AUTHOR=Li Yanda , Barajas-Martinez Hector , Li Bo , Gao Yonghong , Zhang Zhenpeng , Shang Hongcai , Xing Yanwei , Hu Dan
TITLE=Comparative Effectiveness of Acupuncture and Antiarrhythmic Drugs for the Prevention of Cardiac Arrhythmias: A Systematic Review and Meta-analysis of Randomized Controlled Trials
JOURNAL=Frontiers in Physiology
VOLUME=8
YEAR=2017
URL=https://www.frontiersin.org/journals/physiology/articles/10.3389/fphys.2017.00358
DOI=10.3389/fphys.2017.00358
ISSN=1664-042X
ABSTRACT=
Introduction and Objectives: This study was designed to systematically evaluate the effectiveness of acupuncture treatment for arrhythmia compared to existing drug therapy.
Methods: Randomized controlled trials (RCTs) were identified through searches of the MEDLINE, CNKI, Embase, and Cochrane databases (1970 through 2016) and hand searches of cross-references from original articles and reviews. Clinical trials that randomized arrhythmia patients to acupuncture therapy vs. conventional drugs, sham acupuncture, or bed rest were included for analysis.
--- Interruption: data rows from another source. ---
Section Lookup.
Context `{NlKernel K} `{RegexEngine} (k : K).

(** The errors of the queries have no context. *)
Definition query {T} (r : result T string) : result T anyhow := map_err (fun e => [e]) r.

Definition iface_by_ip (ip : IpAddr) : result NetIface anyhow :=
  match ip with
  | V4 v4 => query (get_interface_by_ip k v4)
  | V6 _ => Err ["no interface with given IP found"]
  end.

Definition iface_by_ip6 (ip : IpAddr) : result NetIface anyhow :=
  match ip with
  | V6 v6 => query (get_interface_by_ip6 k v6)
  | V4 _ => Err ["no interface with given IPv6 found"]
  end.

Definition match_ip (re : Regex) (ips : list IpAddr) : option IpAddr :=
  List.find (fun ip => is_match re (ip_fmt ip)) ips.

Definition face_desc (name : string) (ips : list IpAddr) : string :=
  name +:+ ":[" +:+ str_join " " (map ip_fmt ips) +:+ "]".

(** [--iface] is an address. *)
Definition lookup_literal (ifname : string) (ip : IpAddr) (ip_stack : Z) (opts : PublicIPOpts)
  : result Found anyhow :=
  if ip_stack =? IPV4_STACK then
    let? f := map_err (lookup_err ifname) (iface_by_ip ip) in Ok (mkFound (Some f) (Some ip) None)
  else if ip_stack =? IPV6_STACK then
    let? f := map_err (lookup_v6_err ifname) (iface_by_ip6 ip) in Ok (mkFound (Some f) (Some ip) (Some ip))
  else if ip_stack =? DUAL_STACK then
    let? iface := (if is_ipv4 ip then
                     let? f := map_err (lookup_err ifname) (iface_by_ip ip) in Ok (Some f)
                   else Ok None) in
    match (if str_is_empty (po_public_ip_v6 opts) then None else parse_ip (po_public_ip_v6 opts)) with
    | None => Ok (mkFound iface (Some ip) None)
    | Some v6 =>
        let? v6_iface := map_err (lookup_v6_err (po_public_ip_v6 opts)) (iface_by_ip6 v6) in
        match iface with
        | None => Ok (mkFound (Some v6_iface) None (Some v6))
        | Some i =>
            if negb (String.eqb (ni_name i) (ni_name v6_iface)) then
              Err ["v6 interface " +:+ ni_name v6_iface +:+ " must be the same with v4 interface " +:+ ni_name i]
            else Ok (mkFound iface (Some ip) (Some v6))
        end
    end
  else Ok (mkFound None (Some ip) None).

(** One step of the loop over the interfaces for the pattern: the state and
    whether the loop ends. *)
Definition match_face (re : Regex) (ip_stack : Z) (st : Found) (face : NetIface) : Found * bool :=
  if ip_stack =? IPV4_STACK then
    match get_iface_ip4_addrs k face with
    | Ok ips => match match_ip re ips with
                | Some m => (mkFound (Some face) (Some m) (fd_v6_addr st), true)
                | None => (st, false)
                end
    | Err _ => (st, false)
    end
  else if ip_stack =? IPV6_STACK then
    match get_iface_ip6_addrs k face with
    | Ok ips => match match_ip re ips with
                | Some m => (mkFound (Some face) (fd_addr st) (Some m), true)
                | None => (st, false)
                end
    | Err _ => (st, false)
    end
  else if ip_stack =? DUAL_STACK then
    match get_iface_ip4_addrs k face, get_iface_ip6_addrs k face with
    | Ok v4s, Ok v6s =>
        match match_ip re v4s with
        | None => (st, false)
        | Some m =>
            let st := mkFound (fd_iface st) (Some m) (fd_v6_addr st) in
            match match_ip re v6s with
            | Some m6 => (mkFound (Some face) (fd_addr st) (Some m6), true)
            | None => (st, false)
            end
        end
    | _, _ => (st, false)
    end
  else (st, false).

Fixpoint match_faces (re : Regex) (ip_stack : Z) (st : Found) (faces : list NetIface) : Found :=
  match faces with
  | [] => st
  | face :: faces =>
      let '(st, matched) := match_face re ip_stack st face in
      if matched : bool then st else match_faces re ip_stack st faces
  end.

(** [get_iface_ip*_addrs(..).unwrap_or_default()] of the error message *)
Definition available (ip_stack : Z) (faces : list NetIface) : string :=
  str_join ", " (map (fun face =>
    face_desc (ni_name face)
      (default [] (result_ok (if ip_stack =? IPV6_STACK then get_iface_ip6_addrs k face
                              else get_iface_ip4_addrs k face)))) faces).

Definition lookup_regex (re : Regex) (ifregex : string) (ip_stack : Z) : result Found anyhow :=
  let? links := map_err (ctx "error listing all interfaces") (query (list_links k)) in
  let faces := map net_iface_of links in
  let st := match_faces re ip_stack (mkFound None None None) faces in
  let st :=
    if negb (is_some (fd_iface st)) && (negb (is_some (fd_addr st)) || negb (is_some (fd_v6_addr st)))
    then match List.find (fun face => is_match re (ni_name face)) faces with
         | Some face => mkFound (Some face) (fd_addr st) (fd_v6_addr st)
         | None => st
         end
    else st in
  if is_some (fd_iface st) then Ok st
  else Err ["could not match pattern " +:+ ifregex +:+ " to any of the available network interfaces ("
            +:+ available ip_stack faces +:+ ")"].

Definition lookup_canreach (ifcanreach : string) : result Found anyhow :=
  match parse_ip ifcanreach with
  | None => Err ["failed to get ifcanreach based interface"; "invalid IP address syntax"]
  | Some ip =>
      let? (i, addr) := map_err (ctx "failed to get ifcanreach based interface")
                          (query (get_interface_by_specific_ip_routing k ip)) in
      Ok (mkFound (Some i) addr None)
  end.

Definition lookup_default (ip_stack : Z) : result Found anyhow :=
  if ip_stack =? IPV4_STACK then
    let? (i, _) := map_err default_iface_err (query (get_default_gateway_interface k)) in
    Ok (mkFound (Some i) None None)
  else if ip_stack =? IPV6_STACK then
    let? (i, _) := map_err default_v6_iface_err (query (get_default_v6_gateway_interface k)) in
    Ok (mkFound (Some i) None None)
  else if ip_stack =? DUAL_STACK then
    let? (i, _) := map_err default_iface_err (query (get_default_gateway_interface k)) in
    let? (v6_iface, _) := map_err default_v6_iface_err (query (get_default_v6_gateway_interface k)) in
    if negb (String.eqb (ni_name i) (ni_name v6_iface)) then
      Err ["v6 default route interface " +:+ ni_name v6_iface
           +:+ " must be the same with v4 default route interface " +:+ ni_name i]
    else Ok (mkFound (Some i) None None)
  else Ok (mkFound None None None).

(** The four ways to find the interface *)
Definition find_iface (ifname : string) (compiled : option Regex) (ifregex ifcanreach : string) (ip_stack : Z)
    (opts : PublicIPOpts) : result Found anyhow :=
  if negb (str_is_empty ifname) then
    match parse_ip ifname with
    | Some ip => lookup_literal ifname ip ip_stack opts
    | None =>
        let? f := map_err (lookup_err ifname) (query (get_interface_by_name k ifname)) in
        Ok (mkFound (Some f) None None)
    end
  else
    match compiled with
    | Some re => lookup_regex re ifregex ip_stack
    | None =>
        if negb (str_is_empty ifcanreach) then lookup_canreach ifcanreach else lookup_default ip_stack
    end.

(** The addresses that the matching has left open: the first of the
    interface. *)
Definition fill_addr (ip_stack : Z) (i : NetIface) (addr : option IpAddr) : result (option IpAddr) anyhow :=
  if ((ip_stack =? IPV4_STACK) && negb (is_some addr)) || ((ip_stack =? DUAL_STACK) && negb (is_some addr)) then
    match get_iface_ip4_addrs k i with
    | Ok (a :: _) => Ok (Some a)
    | _ => Err ["failed to find IPv4 address for interface " +:+ ni_name i]
    end
  else Ok addr.

Definition fill_v6_addr (ip_stack : Z) (i : NetIface) (addr : option IpAddr) : result (option IpAddr) anyhow :=
  if ((ip_stack =? IPV6_STACK) && negb (is_some addr)) || ((ip_stack =? DUAL_STACK) && negb (is_some addr)) then
    match get_iface_ip6_addrs k i with
    | Ok (a :: _) => Ok (Some a)
    | _ => Err ["failed to find IPv6 address for interface " +:+ ni_name i]
    end
  else Ok addr.

(** A public address: given, or that of the interface unless the stack is the
    other family's. *)
Definition external_addr (public what : string) (other_stack ip_stack : Z) (iface_addr : option IpAddr)
  : result (option IpAddr) anyhow :=
  let? ext := (if negb (str_is_empty public) then
                 match parse_ip public with
                 | Some ip => Ok (Some ip)
                 | None => Err ["invalid public " +:+ what +:+ " address: " +:+ public]
                 end
               else Ok None) in
  Ok (if negb (is_some ext) && negb (ip_stack =? other_stack) then iface_addr else ext).
Lemma version_at_least_fuel n a b :
  (length (components a) <= n)%nat -> (length (components b) <= n)%nat ->
  version_at_least a b = at_least n (components a) (components b).
Proof.
  intros Ha Hb. unfold version_at_least. set (m := Nat.max _ _).
  replace n with (m + (n - m))%nat by lia. symmetry. apply at_least_enough; lia.
Qed.

Lemma at_least_trans n va vb vc :
  at_least n va vb = true -> at_least n vb vc = true -> at_least n va vc = true.
Proof.
  revert va vb vc. induction n as [|n IH]; intros va vb vc; [done|]. cbn.
  generalize (default 0 (list.head va)) (default 0 (list.head vb)) (default 0 (list.head vc)). intros x y z.
  destruct (Z.eqb_spec x y), (Z.eqb_spec y z), (Z.eqb_spec x z); cbn [negb]; try lia.
  apply IH.
Qed.

Lemma at_least_total n va vb : at_least n va vb = true \/ at_least n vb va = true.
Proof.
  revert va vb. induction n as [|n IH]; intros va vb; [by left|]. cbn.
  generalize (default 0 (list.head va)) (default 0 (list.head vb)). intros x y.
  destruct (Z.eqb_spec x y), (Z.eqb_spec y x); cbn [negb]; try lia. apply IH.
Qed.

(** The comparison of versions is a total preorder, missing components being
    zeros. *)
Theorem version_at_least_preorder a b c :
  (version_at_least a b = true -> version_at_least b c = true -> version_at_least a c = true)
  /\ (version_at_least a b = true \/ version_at_least b a = true).
Proof.
  set (n := (length (components a) + length (components b) + length (components c))%nat).
  split_and!.
  - rewrite !(version_at_least_fuel n) by lia. apply at_least_trans.
  - rewrite !(version_at_least_fuel n) by lia. apply at_least_total.
Qed.

(** ** The delegate configuration *)

(** What the documentation says of each member: flannel decides [ipam] and
    [ipMasq] and, with FLANNEL_MTU, [mtu]; a bridge is a gateway unless the
    user says otherwise; the rest is the user's, or the base configuration. *)
Definition delegate_member (conf : NetConf) (env : FlannelSubnetEnv) (ipam : Value) (key : string) : option Value :=
  let user := Map_get (nc_delegate conf) key in
  let or_else o := match user with Some v => Some v | None => o end in
  let bridge := match Map_get (nc_delegate conf) "type" with
                | None => true
                | Some v => bool_decide (as_str v = Some DEFAULT_DELEGATE_TYPE)
                end in
  if String.eqb key "ipam" then Some ipam
  else if String.eqb key "ipMasq" then Some (VBool false)
  else if String.eqb key "mtu" then
    match fse_mtu env with Some mtu => Some (VNumber (fmt_dec mtu)) | None => user end
  else if String.eqb key "isGateway" then or_else (if bridge then Some (VBool true) else None)
  else if String.eqb key "type" then or_else (Some (VString DEFAULT_DELEGATE_TYPE))
  else if String.eqb key "name" then or_else (Some (VString (nc_name conf)))
  else if String.eqb key "cniVersion" then or_else (Some (VString (nc_cni_version conf)))
  else user.

Definition user_ipam (conf : NetConf) : JsonMap :=
  match Map_get (nc_delegate conf) "ipam" with Some (VObject m) => m | _ => [] end.

(** The members of [ipam]: the subnets, default routes unless the user has
    routes, and the user's own members over the type. *)
Definition ipam_member (conf : NetConf) (env : FlannelSubnetEnv) (key : string) : option Value :=
  let user := Map_last (user_ipam conf) key in
  let modern := version_at_least (nc_cni_version conf) "0.3.0" in
  let subnets := option_list (option_map IP4Net_fmt (fse_subnet env))
                 ++ option_list (option_map IP6Net_fmt (fse_ipv6_subnet env)) in
  let defaults := (if is_some (fse_subnet env) then ["0.0.0.0/0"] else [])
                  ++ (if is_some (fse_ipv6_subnet env) then ["::/0"] else []) in
  if String.eqb key "routes" && negb (user_routes_present conf) then
    Some (VArray (map (json_str "dst") defaults))
  else if String.eqb key "ranges" && modern then
    Some (VArray (map (fun s => VArray [json_str "subnet" s]) subnets))
  else if String.eqb key "subnet" && negb modern then option_map VString (list.head subnets)
  else match user with
       | Some v => Some v
       | None => if String.eqb key "type" then Some (VString DEFAULT_DELEGATE_IPAM_TYPE) else None
       end.

(** Without a subnet there is nothing to delegate; the legacy format has no
    IPv6 subnet. *)
Definition undelegable (conf : NetConf) (env : FlannelSubnetEnv) : bool :=
  negb (is_some (fse_subnet env))
  && (negb (is_some (fse_ipv6_subnet env)) || negb (version_at_least (nc_cni_version conf) "0.3.0")).

Lemma build_ipam_spec conf env :
  match build_ipam conf env with
  | Ok ipam =>
      (is_some (fse_subnet env) || version_at_least (nc_cni_version conf) "0.3.0" = true)
      /\ exists m, ipam = VObject m /\ forall key, Map_get m key = ipam_member conf env key
  | Err _ => fse_subnet env = None /\ version_at_least (nc_cni_version conf) "0.3.0" = false
  end.
Proof.
  unfold build_ipam, ipam_member, user_ipam.
  set (base := Map_insert [] "type" (VString DEFAULT_DELEGATE_IPAM_TYPE)).
  set (ipam := match Map_get (nc_delegate conf) "ipam" with Some (VObject u) => Map_extend base u | _ => base end).
  assert (forall key, Map_get ipam key
            = match Map_last (match Map_get (nc_delegate conf) "ipam" with Some (VObject m) => m | _ => [] end) key with
              | Some v => Some v
              | None => if String.eqb "type" key then Some (VString DEFAULT_DELEGATE_IPAM_TYPE) else None
              end) as Hipam.
  { intros key. unfold ipam, base. destruct (Map_get (nc_delegate conf) "ipam") as [[]|];
      rewrite ?Map_get_extend, Map_get_insert; done. }
  clearbody ipam.
  destruct (version_at_least (nc_cni_version conf) "0.3.0") eqn:Hv; cbn [rbind negb].
  2:{ destruct (fse_subnet env) as [sn|] eqn:Hs; [|done]. cbn [rbind]. split; [done|]. eexists. split; [done|]. intros key.
      cbn [is_some option_map option_list app list.head].
      destruct (user_routes_present conf) eqn:Hr; cbn [negb];
        rewrite ?Map_get_insert, ?Hipam, ?(String.eqb_sym _ key), ?andb_false_r, ?andb_true_r;
        destruct (String.eqb key "routes"), (String.eqb key "ranges"); try done;
        destruct (fse_ipv6_subnet env); done. }
  split; [apply orb_true_r|]. eexists. split; [done|]. intros key. rewrite andb_false_r, andb_true_r.
  destruct (user_routes_present conf) eqn:Hr; cbn [negb];
    rewrite ?Map_get_insert, ?Hipam, ?(String.eqb_sym _ key), ?andb_false_r, ?andb_true_r; try done.
  destruct (String.eqb key "routes"); [|done]. by destruct (fse_subnet env), (fse_ipv6_subnet env).
Qed.

Lemma base_delegate_get conf key :
  keys_distinct (nc_delegate conf) ->
  Map_get (base_delegate conf) key
  = match Map_get (nc_delegate conf) key with
    | Some v => Some v
    | None => if String.eqb key "type" then Some (VString DEFAULT_DELEGATE_TYPE)
              else if String.eqb key "name" then Some (VString (nc_name conf))
              else if String.eqb key "cniVersion" then Some (VString (nc_cni_version conf)) else None
    end.
Proof.
  intros Hk. unfold base_delegate. rewrite Map_get_extend, Map_last_get, !Map_get_insert by done.
  rewrite !(String.eqb_sym _ key). done.
Qed.

Lemma add_gateway_get m key :
  Map_get (add_gateway m) key
  = match Map_get m key with
    | Some v => Some v
    | None => if String.eqb key "isGateway" && is_bridge m then Some (VBool true) else None
    end.
Proof.
  unfold add_gateway, Map_contains_key. destruct (is_bridge m); cbn [andb].
  - destruct (Map_get m "isGateway") as [v|] eqn:Hv; cbn [is_some negb].
    + destruct (String.eqb_spec key "isGateway") as [->|]; [by rewrite Hv|]. by destruct (Map_get _ key).
    + rewrite Map_get_insert, (String.eqb_sym _ key), andb_true_r.
      destruct (String.eqb_spec key "isGateway") as [->|]; [by rewrite Hv|]. by destruct (Map_get _ key).
  - rewrite andb_false_r. by destruct (Map_get _ key).
Qed.

Lemma is_bridge_base conf :
  keys_distinct (nc_delegate conf) ->
  is_bridge (base_delegate conf)
  = match Map_get (nc_delegate conf) "type" with
    | None => true
    | Some v => bool_decide (as_str v = Some DEFAULT_DELEGATE_TYPE)
    end.
Proof.
  intros Hk. unfold is_bridge. rewrite base_delegate_get by done. by destruct (Map_get (nc_delegate conf) "type").
Qed.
Results: A total of 13 trials with 797 patients met the criteria for analysis. The results of the meta-analysis showed no statistically significant difference between acupuncture and conventional treatment for paroxysmal supraventricular tachycardia (PSVT) (n = 203; RR, 1.18; 95% CI 0.78–1.79; I2 = 80%; P = 0.44). However, in the ventricular premature beat (VPB) group, it showed a significant benefit of acupuncture plus oral administration of anti-arrhythmic drug (AAD) on response rates compared with the oral administration of AAD (n = 286; RR, 1.15; 95% CI 1.05–1.27; I2 = 0%; P = 0.002). Finally, when compared with the sinus tachycardia (ST) cases without any treatment, acupuncture has benefited these patients (n = 120; MD, 18.80, 95% CI 12.68–24.92; I2 = 81%; P < 0.00001).
Conclusions: In summary, our meta-analysis demonstrates that clinical efficacy of acupuncture is not less than AAD for PSVT. Furthermore, in sub-group analysis, acupuncture with or without AAD, shows a clear benefit in treating VPB and ST. However, more definitive RCTs are warranted to guide clinical practice.